Facebook founder Mark Zuckerberg has been named Time magazine's "Person of the Year".
At 26, Zuckerberg is the youngest to win the title of the person or thing that has most influenced the culture and the news during the past year since the first one chosen, Charles Lindbergh; he was 25 when he was named in 1927.
Mr Zuckerberg beat the Queen by just two weeks, she was 26 when she was named in 1952.
Mr Zuckerberg has put himself on the map not only as one of the world's youngest billionaires, but also as a prominent newcomer to the world of philanthropy.
Earlier this year, he pledged 100 million dollars over five years to the Newark, New Jersey, school system. Now, he is in the company of media titans Carl Icahn, 74, Barry Diller, 68, and others who have joined Giving Pledge, an effort led by Microsoft founder Bill Gates and investor Warren Buffett to commit America's wealthiest people to step up their charitable donations.
Mr Zuckerberg owns about a quarter of Facebook's shares.
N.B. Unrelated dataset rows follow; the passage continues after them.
(* ===== verification/ClusterJoin.v ===== *)
(** * Nodes that join and leave

    Adding, renaming and deleting entries of the table of nodes keeps the invariant [wf] of
    [ClusterOps]; with it, processing a gossip section and the end of a handshake return,
    and nodes that are not in handshake stay. *)
From stdpp Require Import gmap.
From S2P Require Import Prelude StateM Cluster ClusterOps ClusterCalm.

Module ClusterJoin.
Import Cluster ClusterOps ClusterCalm.

(** ** Removing a node from the replication tree *)

Definition without (n : name) (r : role) : role := mk_role (remove_first n (r_slaves r)) (if decide (r_slaveof r = Some n) then None else r_slaveof r) (r_master r) (r_slave r) (r_hand r).
Definition removed (n : name) (R R' : gmap name role) : Prop := forall k, R' !! k = if decide (k = n) then None else without n <$> R !! k.

Lemma removed_ok me n R R' : roles_ok me R -> n <> me -> (forall r, R !! me = Some r -> r_slaveof r <> Some n) -> removed n R R' -> roles_ok me R'.
Proof.
  intros [O1 O2 O3 O6 O4 (rm & Om & Oh & Ox)] Hne Hme Hr. assert (forall k r', R' !! k = Some r' -> k <> n /\ exists r, R !! k = Some r /\ r' = without n r) as Hinv. { intros k r' Hk. rewrite Hr in Hk. destruct (decide (k = n)); [done|]. apply fmap_Some in Hk as (r & Hk & ->). eauto. }
  assert (forall k r, k <> n -> R !! k = Some r -> R' !! k = Some (without n r)) as Hfwd by (intros k r Hk H; by rewrite Hr, decide_False, H by done). constructor.
  - intros k r' m (Hk & r & Hkr & ->)%Hinv. cbn. intros Hm. destruct (decide (r_slaveof r = Some n)) as [|Hs]; [done|]. destruct (O1 _ _ _ Hkr Hm) as [y Hy]. exists (without n y). apply Hfwd; [congruence|done].
  - intros m r' s (Hm & r & Hmr & ->)%Hinv. cbn. rewrite (in_remove_first n _ s (O3 _ _ Hmr)), (O2 _ _ s Hmr). split.
    + intros [(z & Hz & Hzm) Hsn]. exists (without n z). split; [by apply Hfwd|]. cbn. rewrite decide_False by congruence. done.
    + intros (z' & (Hs & z & Hz & ->)%Hinv & Hzm). cbn in Hzm. destruct (decide (r_slaveof z = Some n)); [done|]. eauto.
  - intros m r' (Hm & r & Hmr & ->)%Hinv. apply nodup_remove_first. by eapply O3.
  - intros k r' (Hk & r & Hkr & ->)%Hinv. cbn. intros Hh. rewrite (O6 _ _ Hkr Hh). done.
  - intros k r' (Hk & r & Hkr & ->)%Hinv. cbn. intros Hh. destruct (O4 _ _ Hkr Hh) as [H1 H2]. split; [done|]. intros Hm. rewrite (H2 Hm). by destruct (decide _).
  - exists (without n rm). split; [by apply Hfwd|]. cbn. split; [done|]. intros Hm. rewrite decide_False by (by apply Hme). by apply Ox.
Qed.

(** ** Unassigning *)

(** Like [sframe], but open slots may close. *)
Definition same_roles (st st' : clusterState) : Prop := myself st' = myself st /\ roles st' = roles st.
Lemma sframe_roles st st' : sframe st st' -> same_roles st st'.
Proof. intros [H1 H2 _ _ _]. done. Qed.
Lemma view_roles st st' : view st' = view st -> same_roles st st'.
Proof. intros [= H1 H2 _ _]. by split. Qed.
#[global] Instance same_roles_preorder : PreOrder same_roles.
Proof. split; [done|]. intros a b c [? ?] [? ?]. split; congruence. Qed.
Lemma same_roles_node st st' n x : same_roles st st' -> nodes st !! n = Some x -> exists y, nodes st' !! n = Some y /\ role_of y = role_of x.
Proof. intros [_ Hr] Hx. apply roles_known. by rewrite Hr, (roles_lookup _ _ _ Hx). Qed.
(* ===== verification/ClusterVote.v ===== *)
(** * Failover elections: at most one winner per epoch

    A network of nodes that run the handlers of [Cluster] and exchange packets, which may
    be lost or delivered in any order. The theorems are about the elections of slaves that
    want to replace a failed master. *)
From stdpp Require Import gmap.
From S2P Require Import Prelude StateM Cluster.

Module ClusterVote.
Import Cluster.

(** ** Handlers that leave elections alone *)

Definition ballot (d : msg_data) : bool := match d with FAILOVER_AUTH_REQUEST | FAILOVER_AUTH_ACK => true | _ => false end.
Definition is_unset (e : effect) : bool := match e with UnsetMaster => true | _ => false end.
(** How often this node took over from its master. *)
Definition takeovers (st : clusterState) : nat := length (List.filter is_unset (effects st)).

(** The packets sent on the way from [st] to [st']. *)
Definition sends (st st' : clusterState) (l : list (name * clusterMsg)) : Prop := sndbuf st' = sndbuf st ++ l.

Definition quiet_msgs (st st' : clusterState) : Prop := exists l, sends st st' l /\ Forall (fun p => ballot (data p.2) = false) l.

Record quiet (st st' : clusterState) : Prop := mk_quiet {
  q_self : myself st' = myself st;
  q_vote : lastVoteEpoch st' = lastVoteEpoch st;
  q_failover : failover st' = failover st;
  q_takeovers : takeovers st' = takeovers st;
  q_sends : quiet_msgs st st' }.

Lemma quiet_refl st : quiet st st.
Proof. constructor; try done. exists []. split; [unfold sends; by rewrite app_nil_r|constructor]. Qed.

Lemma quiet_trans a b c : quiet a b -> quiet b c -> quiet a c.
Proof.
  intros [H1 H2 H3 H4 (l & Hl & Fl)] [K1 K2 K3 K4 (k & Hk & Fk)]. constructor; try congruence. exists (l ++ k). unfold sends in *.
  split; [by rewrite Hk, Hl, app_assoc|by apply list.Forall_app].
Qed.

#[global] Instance quiet_preorder : PreOrder quiet.
Proof. split; [exact quiet_refl|exact quiet_trans]. Qed.

Definition quietly {A} (m : C A) : Prop := forall st, wlp m (fun _ => quiet st) st.

Create HintDb quiet discriminated.

Lemma quietly_ret {A} (a : A) : quietly (mret a).
Proof. intros st. apply wlp_ret, quiet_refl. Qed.
Lemma quietly_bind {A B} (m : C A) (k : A -> C B) : quietly m -> (forall a, quietly (k a)) -> quietly (m ≫= k).
Proof. intros Hm Hk st. eapply wlp_step; [apply Hm|]. cbn beta. intros a st' Hq. eapply wlp_mono; [apply Hk|]. cbn beta. intros b st2. by apply quiet_trans. Qed.
Lemma quietly_lift {A} (m : res A) : quietly (lift m).
Proof. intros st. apply wlp_lift. intros. apply quiet_refl. Qed.
Lemma quietly_gets {A} (f : clusterState -> A) : quietly (gets f).
Proof. intros st. apply wlp_gets, quiet_refl. Qed.
Lemma quietly_modify f : (forall st, quiet st (f st)) -> quietly (modify f).
Proof. intros H st. apply wlp_modify, H. Qed.
Lemma quietly_deref n : quietly (deref n).
Proof. intros st. unfold wlp, deref. by destruct (nodes st !! n). Qed.

(** Changes of the other fields. *)
Lemma quiet_same st st' : myself st' = myself st -> lastVoteEpoch st' = lastVoteEpoch st -> failover st' = failover st -> sndbuf st' = sndbuf st -> effects st' = effects st -> quiet st st'.
Proof. intros H1 H2 H3 H4 H5. constructor; [done..|unfold takeovers; by rewrite H5|]. exists []. unfold sends. by rewrite H4, app_nil_r. Qed.
Lemma quiet_push st to m : ballot (data m) = false -> quiet st (push_msg st to m).
Proof. intros H. constructor; [done..|]. exists [(to, m)]. split; [done|]. by repeat constructor. Qed.
Lemma quiet_effect st e : is_unset e = false -> quiet st (push_effect st e).
Proof.
  intros H. constructor; [done..| |exists []; unfold sends; cbn; by rewrite app_nil_r]. unfold takeovers. cbn. rewrite List.filter_app. cbn. rewrite H. by rewrite app_nil_r.
Qed.

#[export] Hint Resolve quietly_ret quietly_lift quietly_gets quietly_deref : quiet.
#[export] Hint Extern 2 (quietly (modify _)) => apply quietly_modify; intros ?; first [by apply quiet_same|apply quiet_push; by auto with quiet|by apply quiet_effect|case_match; by apply quiet_same] : quiet.
Ltac quiet := repeat first [progress intros|solve [auto with quiet nocore]|apply quietly_bind|match goal with |- quietly (match ?x with _ => _ end) => destruct x end].
Ltac quiet_def f := unfold f; quiet.

Lemma quietly_update n f : quietly (update n f).
Proof. quiet_def update. Qed.
Lemma quietly_self : quietly self.
Proof. quiet_def self. Qed.
Lemma quietly_lookup n : quietly (clusterLookupNode n).
Proof. quiet_def clusterLookupNode. Qed.
Lemma quietly_all : quietly all_nodes.
Proof. quiet_def all_nodes. Qed.
Lemma quietly_todo f : quietly (clusterDoBeforeSleep f).
Proof. quiet_def clusterDoBeforeSleep. Qed.
Lemma quietly_save b : quietly (clusterSaveConfigOrDie b).
Proof. quiet_def clusterSaveConfigOrDie. Qed.
Lemma quietly_call e : is_unset e = false -> quietly (call e).
Proof. intros H. unfold call. apply quietly_modify. intros st. by apply quiet_effect. Qed.
Lemma quietly_deref_opt o : quietly (deref_opt o).
Proof. quiet_def deref_opt. Qed.
#[export] Hint Resolve quietly_update quietly_self quietly_lookup quietly_all quietly_todo quietly_save quietly_deref_opt : quiet.
#[export] Hint Extern 1 (quietly (call _)) => by apply quietly_call : quiet.

Lemma quietly_have_slaves : quietly clusterMastersHaveSlaves.
Proof. quiet_def clusterMastersHaveSlaves. Qed.
#[export] Hint Resolve quietly_have_slaves : quiet.
Lemma quietly_set_bit n j : quietly (clusterNodeSetSlotBit n j).
Proof. quiet_def clusterNodeSetSlotBit. Qed.
Lemma quietly_clear_bit n j : quietly (clusterNodeClearSlotBit n j).
Proof. quiet_def clusterNodeClearSlotBit. Qed.
Lemma quietly_get_bit n j : quietly (clusterNodeGetSlotBit n j).
Proof. quiet_def clusterNodeGetSlotBit. Qed.
Lemma quietly_owner j : quietly (slot_owner j).
Proof. quiet_def slot_owner. Qed.
Lemma quietly_set_owner j o : quietly (set_owner j o).
Proof. quiet_def set_owner. Qed.
#[export] Hint Resolve quietly_set_bit quietly_clear_bit quietly_get_bit quietly_owner quietly_set_owner : quiet.
Lemma quietly_add_slot n j : quietly (clusterAddSlot n j).
Proof. quiet_def clusterAddSlot. Qed.
Lemma quietly_del_slot j : quietly (clusterDelSlot j).
Proof. quiet_def clusterDelSlot. Qed.
#[export] Hint Resolve quietly_add_slot quietly_del_slot : quiet.

Ltac quiet_loop l := induction l as [|? ? ?IHl]; intros; cbn; quiet.

Lemma quietly_del_slots n js : quietly (del_slots_loop n js).
Proof. quiet_loop js. Qed.
Lemma quietly_del_node_slots E n : quietly (clusterDelNodeSlots E n).
Proof. unfold clusterDelNodeSlots. apply quietly_bind; [apply quietly_del_slots|quiet]. Qed.
Lemma quietly_close : quietly clusterCloseAllSlots.
Proof. quiet_def clusterCloseAllSlots. Qed.
Lemma quietly_remove_slave m n : quietly (clusterNodeRemoveSlave m n).
Proof. quiet_def clusterNodeRemoveSlave. Qed.
Lemma quietly_add_slave m n : quietly (clusterNodeAddSlave m n).
Proof. quiet_def clusterNodeAddSlave. Qed.
#[export] Hint Resolve quietly_del_node_slots quietly_close quietly_remove_slave quietly_add_slave : quiet.
Lemma quietly_as_master n : quietly (clusterSetNodeAsMaster n).
Proof. quiet_def clusterSetNodeAsMaster. Qed.
Lemma quietly_reset_mf E : quietly (resetManualFailover E).
Proof. quiet_def resetManualFailover. Qed.
#[export] Hint Resolve quietly_as_master quietly_reset_mf : quiet.
Lemma quietly_set_master E n : quietly (clusterSetMaster E n).
Proof. quiet_def clusterSetMaster. Qed.
#[export] Hint Resolve quietly_set_master : quiet.

Lemma quietly_add_report E n s : quietly (clusterNodeAddFailureReport E n s).
Proof. quiet_def clusterNodeAddFailureReport. Qed.
Lemma quietly_cleanup E n : quietly (clusterNodeCleanupFailureReports E n).
Proof. quiet_def clusterNodeCleanupFailureReports. Qed.
#[export] Hint Resolve quietly_add_report quietly_cleanup : quiet.
Lemma quietly_del_report E n s : quietly (clusterNodeDelFailureReport E n s).
Proof. quiet_def clusterNodeDelFailureReport. Qed.
Lemma quietly_count_reports E n : quietly (clusterNodeFailureReportsCount E n).
Proof. quiet_def clusterNodeFailureReportsCount. Qed.
#[export] Hint Resolve quietly_del_report quietly_count_reports : quiet.

(** The header of a packet is about the sender. *)
Lemma build_header E d st : wlp (clusterBuildMessageHdr E d) (fun m st' => st' = st /\ data m = d /\ sender m = myself st /\ m_currentEpoch m = currentEpoch st) st.
Proof.
  unfold clusterBuildMessageHdr, self. apply wlp_bind, wlp_gets, wlp_bind, wlp_bind, wlp_gets. unfold deref. unfold wlp at 1. destruct (nodes st !! myself st) as [x|]; [|done].
  apply (wlp_step _ _ (fun _ st' => st' = st)).
  - destruct (slaveof x) as [m|]; [|by apply wlp_ret]. destruct (nodeIsSlave x); [|by apply wlp_ret]. unfold wlp. by destruct (nodes st !! m).
  - intros y ? ->. apply wlp_bind, wlp_gets, wlp_ret. done.
Qed.

(** A packet that is not a ballot, sent at most once. *)
Lemma quietly_packet E d (k : clusterMsg -> C unit) : ballot d = false -> (forall m, ballot (data m) = false -> quietly (k m)) -> quietly (m ← clusterBuildMessageHdr E d; k m).
Proof. intros Hd Hk st. eapply wlp_step; [apply build_header|]. cbn beta. intros m ? (-> & <- & _). by apply Hk. Qed.
Lemma quietly_send to m : ballot (data m) = false -> quietly (clusterSendMessage to m).
Proof. intros H. apply quietly_modify. intros st. by apply quiet_push. Qed.
#[export] Hint Resolve quietly_send : quiet.
Ltac quiet ::= repeat first [progress intros|solve [auto with quiet nocore]|apply quietly_packet; [done|]|apply quietly_bind|match goal with |- quietly (match ?x with _ => _ end) => destruct x end].
Lemma quietly_broadcast m l : ballot (data m) = false -> quietly (broadcast_loop l m).
Proof. intros H. induction l as [|[n x] l IH]; cbn; quiet. Qed.
Lemma quietly_send_fail E n : quietly (clusterSendFail E n).
Proof. apply quietly_packet; [done|]. intros m H. unfold clusterBroadcastMessage. quiet. by apply quietly_broadcast. Qed.
Lemma quietly_send_update E to n : quietly (clusterSendUpdate E to n).
Proof. quiet_def clusterSendUpdate. Qed.
Lemma quietly_pong E to : quietly (send_pong E to).
Proof. quiet_def send_pong. Qed.
#[export] Hint Resolve quietly_send_fail quietly_send_update quietly_pong : quiet.
Lemma quietly_pong_loop E b l : quietly (broadcast_pong_loop E b l).
Proof. induction l as [|[n x] l IH]; cbn; quiet. Qed.
Lemma quietly_broadcast_pong E b : quietly (clusterBroadcastPong E b).
Proof. unfold clusterBroadcastPong. quiet. apply quietly_pong_loop. Qed.
#[export] Hint Resolve quietly_broadcast_pong : quiet.

Lemma quietly_mark E n : quietly (markNodeAsFailingIfNeeded E n).
Proof. quiet_def markNodeAsFailingIfNeeded. Qed.
Lemma quietly_clear_failure E n : quietly (clearNodeFailureIfNeeded E n).
Proof. quiet_def clearNodeFailureIfNeeded. Qed.
Lemma quietly_next_epoch : quietly next_epoch.
Proof. quiet_def next_epoch. Qed.
#[export] Hint Resolve quietly_mark quietly_clear_failure quietly_next_epoch : quiet.
Lemma quietly_collision n : quietly (clusterHandleConfigEpochCollision n).
Proof. quiet_def clusterHandleConfigEpochCollision. Qed.
Lemma quietly_update_loop E n e b c js : forall nm d, quietly (update_slots_loop E n e b c js nm d).
Proof. quiet_loop js. Qed.
Lemma quietly_del_keys js : quietly (del_keys_loop js).
Proof. quiet_loop js. Qed.
#[export] Hint Resolve quietly_collision quietly_update_loop quietly_del_keys : quiet.
Lemma quietly_update_slots E n e b : quietly (clusterUpdateSlotsConfigWith E n e b).
Proof. quiet_def clusterUpdateSlotsConfigWith. Qed.
Lemma quietly_uncovered js : quietly (uncovered_loop js).
Proof. quiet_loop js. Qed.
#[export] Hint Resolve quietly_update_slots quietly_uncovered : quiet.
Lemma quietly_update_state E : quietly (clusterUpdateState E).
Proof. quiet_def clusterUpdateState. Qed.
Lemma quietly_newer b e js : quietly (newer_owner_loop b e js).
Proof. quiet_loop js. Qed.
Lemma quietly_rank_loop me o l : forall r, quietly (rank_loop me o l r).
Proof. quiet_loop l. Qed.
#[export] Hint Resolve quietly_update_state quietly_newer quietly_rank_loop : quiet.
Lemma quietly_rank E : quietly (clusterGetSlaveRank E).
Proof. quiet_def clusterGetSlaveRank. Qed.
Lemma quietly_take o me js : quietly (take_slots_loop o me js).
Proof. quiet_loop js. Qed.
Lemma quietly_reason r : quietly (clusterLogCantFailover r).
Proof. quiet_def clusterLogCantFailover. Qed.
#[export] Hint Resolve quietly_rank quietly_take quietly_reason : quiet.

Lemma quietly_header E from hdr : quietly (process_header E from hdr).
Proof. quiet_def process_header. Qed.
Lemma quietly_pong_arrived E on : quietly (pong_arrived E on).
Proof. quiet_def pong_arrived. Qed.
Lemma quietly_role E n hdr : quietly (role_switch E n hdr).
Proof. quiet_def role_switch. Qed.
Lemma quietly_stale E n b e js : quietly (stale_claim_loop E n b e js).
Proof. quiet_loop js. Qed.
#[export] Hint Resolve quietly_header quietly_pong_arrived quietly_role quietly_stale : quiet.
He has built Facebook into an international phenomenon by stretching the lines of social convention and embracing a new and far more permeable definition of community. In this new world, users are able to construct a social network well beyond what would ever be possible face-to-face.
"I'm trying to make the world a more open place," Mr Zuckerberg says in the "bio" line of his own Facebook page.
Born in Mr Zuckerberg's Harvard university room, the site has in six years grown to more than 500 million users worldwide and is worth billions.